Finishes

All of our finishes are available in a dull, satin or gloss lacquer.

crackle

The wood finish looks like it is peeling and cracking, giving it that worn antique look like it has been passed down from generation to generation. Because this method is extremely random, erratic and unpredictable it is not possible to achieve any kind of consistency.

distressing

The amount of distressing can vary from light to heavy depending upon the look you are trying to achieve. The distressing includes random dents, gouges, marks, worm holes and over sanding. Usually distressing is added to wood types that already have knots and character marks to give you that old rustic look.

faded sand-through

The wood is stained a color and given a clear coat of finish.
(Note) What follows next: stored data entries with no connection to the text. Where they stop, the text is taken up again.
(* ===== verification/QueueRows.v ===== *)
(** * Locked mutators of one claimed row: [queue_rows.py], the ceiling of
      [reconcile/_shared/_reap.py]

    A claim is undone, parked or stamped by re-finding its own RUNNING row in
    a freshly loaded queue: [created_at] or the session id is the identity, so
    a duplicate row of the ticket is never touched in its place. *)

From S2P Require Import Prelude PyStr Enums Tasks World Vocab Lifecycle GateBackoff.
From S2P Require Import Clients Crud.

#[local] Open Scope cw_scope.

Definition _SPAWN_ERROR_BACKOFF_INITIAL_SECONDS : Z := 2.
Definition _SPAWN_ERROR_BACKOFF_CAP_SECONDS : Z := 300.

(** ** The attempt ceiling

    [CeilingOff] is the lane's explicit [attempt_ceiling: false]. *)

Definition resolve_attempt_ceiling (c : option ClientConfig) (task : TicketTask)
  (config : OrchestratorConfig) : option Z :=
  match (c ← c; lane_walk lc_attempt_ceiling task.(lane) (effective_lanes c)) with
  | Some CeilingOff => None
  | Some (CeilingAt n) => Some n
  | None => Some config.(global_attempt_ceiling)
  end.

(** ** Rows another pass owns *)

Definition _is_fix_dispatch_held (task : TicketTask) : bool :=
  is_Some_b task.(pending_fix_dispatch) || is_Some_b task.(fix_dispatch_session_id).

Definition _is_backstop_exempt (task : TicketTask) : bool :=
  is_Some_b task.(usage_limit_act) || _is_fix_dispatch_held task.

(** ** The re-find *)

(** The identity a caller holds; [None] in both is refused. *)
Record RowIdentity := mkRowIdentity {
  rid_created_at : option Z;
  rid_session_id : option string }.

Definition is_running_row (tid cl : string) (who : RowIdentity) (t : TicketTask) : bool :=
  is_row tid cl t
  && bool_decide (t.(status) = QueueItemStatus.RUNNING)
  && match who.(rid_created_at) with None => true | Some c => Z.eqb t.(created_at) c end
  && match who.(rid_session_id) with
     | None => true | Some s => bool_decide (t.(session_id) = Some s)
     end.

Definition _find_running_row (store : DevQueueStore) (tid cl : string) (who : RowIdentity)
  : exn + option (nat * TicketTask) :=
  if negb (is_Some_b who.(rid_created_at)) && negb (is_Some_b who.(rid_session_id))
  then inl ValueError
  else inr (list_find (λ t, is_running_row tid cl who t = true) store.(tasks)).

Section Mutators.
Context {C : Clock}.

(** [find, mutate, save]: the file is written whether or not a row matched. *)
Definition with_running_row (tid cl : string) (who : RowIdentity) (m : M World unit)
  : M QueueWorld bool :=
  store ← load_dev_queue;
  match _find_running_row store tid cl who with
  | inl e => raise e
  | inr None => save_dev_queue store ;; mret false
  | inr (Some (i, t)) =>
      t' ← on_row t m;
      save_dev_queue (set_tasks (<[i := t']> store.(tasks)) store) ;;
      mret true
  end.

(** ** Revert to PENDING *)

Record RevertArgs := mkRevertArgs {
  stamp_backoff : bool;
  conflict_session : option string;
  defer_for : option Z;
  revert_unproductive : bool }.

Definition default_revert : RevertArgs := mkRevertArgs false None None true.

(** [defer_for] releases the claim: the attempt is taken back. *)
Definition release_claim (d : Z) : M World unit :=
  assign (λ t, t <| attempts := Z.max 0 (t.(attempts) - 1) |>) ;;
  n ← now;
  assign (λ t, t <| next_eligible_at := Some (n + d)%Z |>).

Definition spawn_error_delay (count : Z) : Z :=
  seconds (exponential_backoff_seconds count _SPAWN_ERROR_BACKOFF_INITIAL_SECONDS
             _SPAWN_ERROR_BACKOFF_CAP_SECONDS).

Definition back_off : M World unit :=
  assign (λ t, t <| spawn_error_count := (t.(spawn_error_count) + 1)%Z |>) ;;
  k ← read spawn_error_count;
  n ← now;
  assign (λ t, t <| next_eligible_at := Some (n + spawn_error_delay k)%Z |>).

Definition revert_row (a : RevertArgs) : M World unit :=
  transition_task_status QueueItemStatus.PENDING None None None
    (a.(revert_unproductive) && negb (is_Some_b a.(defer_for))) ;;
  assign (λ t, t <| session_id := None |>) ;;
  match a.(defer_for) with None => mret tt | Some d => release_claim d end ;;
  match a.(conflict_session) with
  | None => mret tt
  | Some s => assign (λ t, t <| hook_context_conflict_session_id := Some s |>)
  end ;;
  when a.(stamp_backoff) back_off.

Definition _revert_claimed_task_to_pending (cl tid : string) (who : RowIdentity)
  (a : RevertArgs) : M QueueWorld bool :=
  with_running_row tid cl who (revert_row a).

(** ** Park for the operator *)

Definition park_payload (t : TicketTask) (tid cl disp breadcrumbs : string)
  : list (string * json) :=
  [("session_id", JStr (default "" t.(session_id)));
   ("session_name", JStr "");
   ("client", JStr cl);
   ("ticket_id", JStr tid);
   ("claude_session_id", JNull);
   ("paused_status", JStr disp);
   ("breadcrumbs", JStr breadcrumbs);
   ("crashed", JBool false);
   ("lane", JStr t.(lane))].

Definition park_row (tid cl disp breadcrumbs : string) (unproductive : bool)
  (codex_orphan : option string) : M World unit :=
  transition_task_status QueueItemStatus.BLOCKED_ON_USER (Some disp) None None unproductive ;;
  t ← read id;
  record_event SESSION_NEEDS_ATTENTION (park_payload t tid cl disp breadcrumbs) (Some tid) ;;
  assign (λ t, t <| session_id := None |>) ;;
  match codex_orphan with
  | None => mret tt
  | Some s => assign (λ t, t <| codex_orphan_session_id := Some s |>)
  end.

Definition _park_running_task_blocked_on_user (tid cl disp breadcrumbs : string)
  (who : RowIdentity) (unproductive : bool) (codex_orphan : option string)
  : M QueueWorld bool :=
  with_running_row tid cl who (park_row tid cl disp breadcrumbs unproductive codex_orphan).

(** ** Spawn success *)

Definition _apply_spawn_success_fields (sid : string) (t : TicketTask) : TicketTask :=
  let t := t <| session_id := Some sid |>
             <| spawn_error_count := 0%Z |>
             <| next_eligible_at := None |>
             <| ever_spawned := true |>
             <| hook_context_conflict_session_id := None |>
             <| regressed_into_stage := None |>
             <| scope_drift_approved_extra_files := None |>
             <| scope_drift_approved_head := None |> in
  if bool_decide (t.(stage) = Stage.REVIEW) then t <| pending_operator_comment := false |> else t.
End Mutators.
Then it is sprayed a solid black color. The black is then partially sanded off to reveal the stain color underneath giving you a faded two tone color effect. Due to the random sanding no two doors will look alike

glazed*

There are two glazing options, one being the standard glazing and the other one highlighted glazing. Both require a solid color base applied to the wood (usually maple).

Standard Glazing
The glaze is brushed onto the surface to completely cover it. Then the glaze is wiped off with a rag leaving excess amounts of glaze in the corners and recessed areas with a small amount staying on the flat surfaces which softens the original base color with a two tone brush effect. Because of this process no two doors will look alike. The amount of glaze left on can vary from a heavy amount to a light amount.

Highlighted Glazing
The glaze is applied directly to the corners and recessed areas of the wood with an artist brush, leaving the flat surfaces their original solid base color. No two doors will look alike.

painted*

A solid color base is applied to the wood (usually maple) to give you a painted look with no visible wood grain.

sand-through*

A solid color base is applied to the wood (usually maple) to give you a painted look with no visible wood grain. Then the solid color is sanded off around the edges, corners and other areas to reveal the wood underneath. This gives you the old worn look. The amount of sand through can vary from light to heavy, depending upon the look you want to achieve. Due to the random sanding no two doors will look alike.

stained**

A stain is applied to the wood by hand then wiped with a rag for consistent color coverage. The stain color will be slightly darker on the end grain and veneers. Also, the stain can be slightly darker in areas if there are any marks, mineral streaks or knots on the board. No two boards are exactly the same and all wood accepts stain differently.

 
 

* Wood naturally expands and contracts, therefore the joints on the cabinets and the doors will do the same. Due to this expansion and contraction you may see hairline cracks in the finish at these joints. These are normal and cannot be avoided with painted cabinets.

** The end grain is softer than the other surfaces of the wood causing it to accept more stain, in turn making it appear darker. This cannot be avoided.

Note: MDF panels may be substituted in the doors and end panels of painted cabinets to help minimize the expansion and contraction of the door.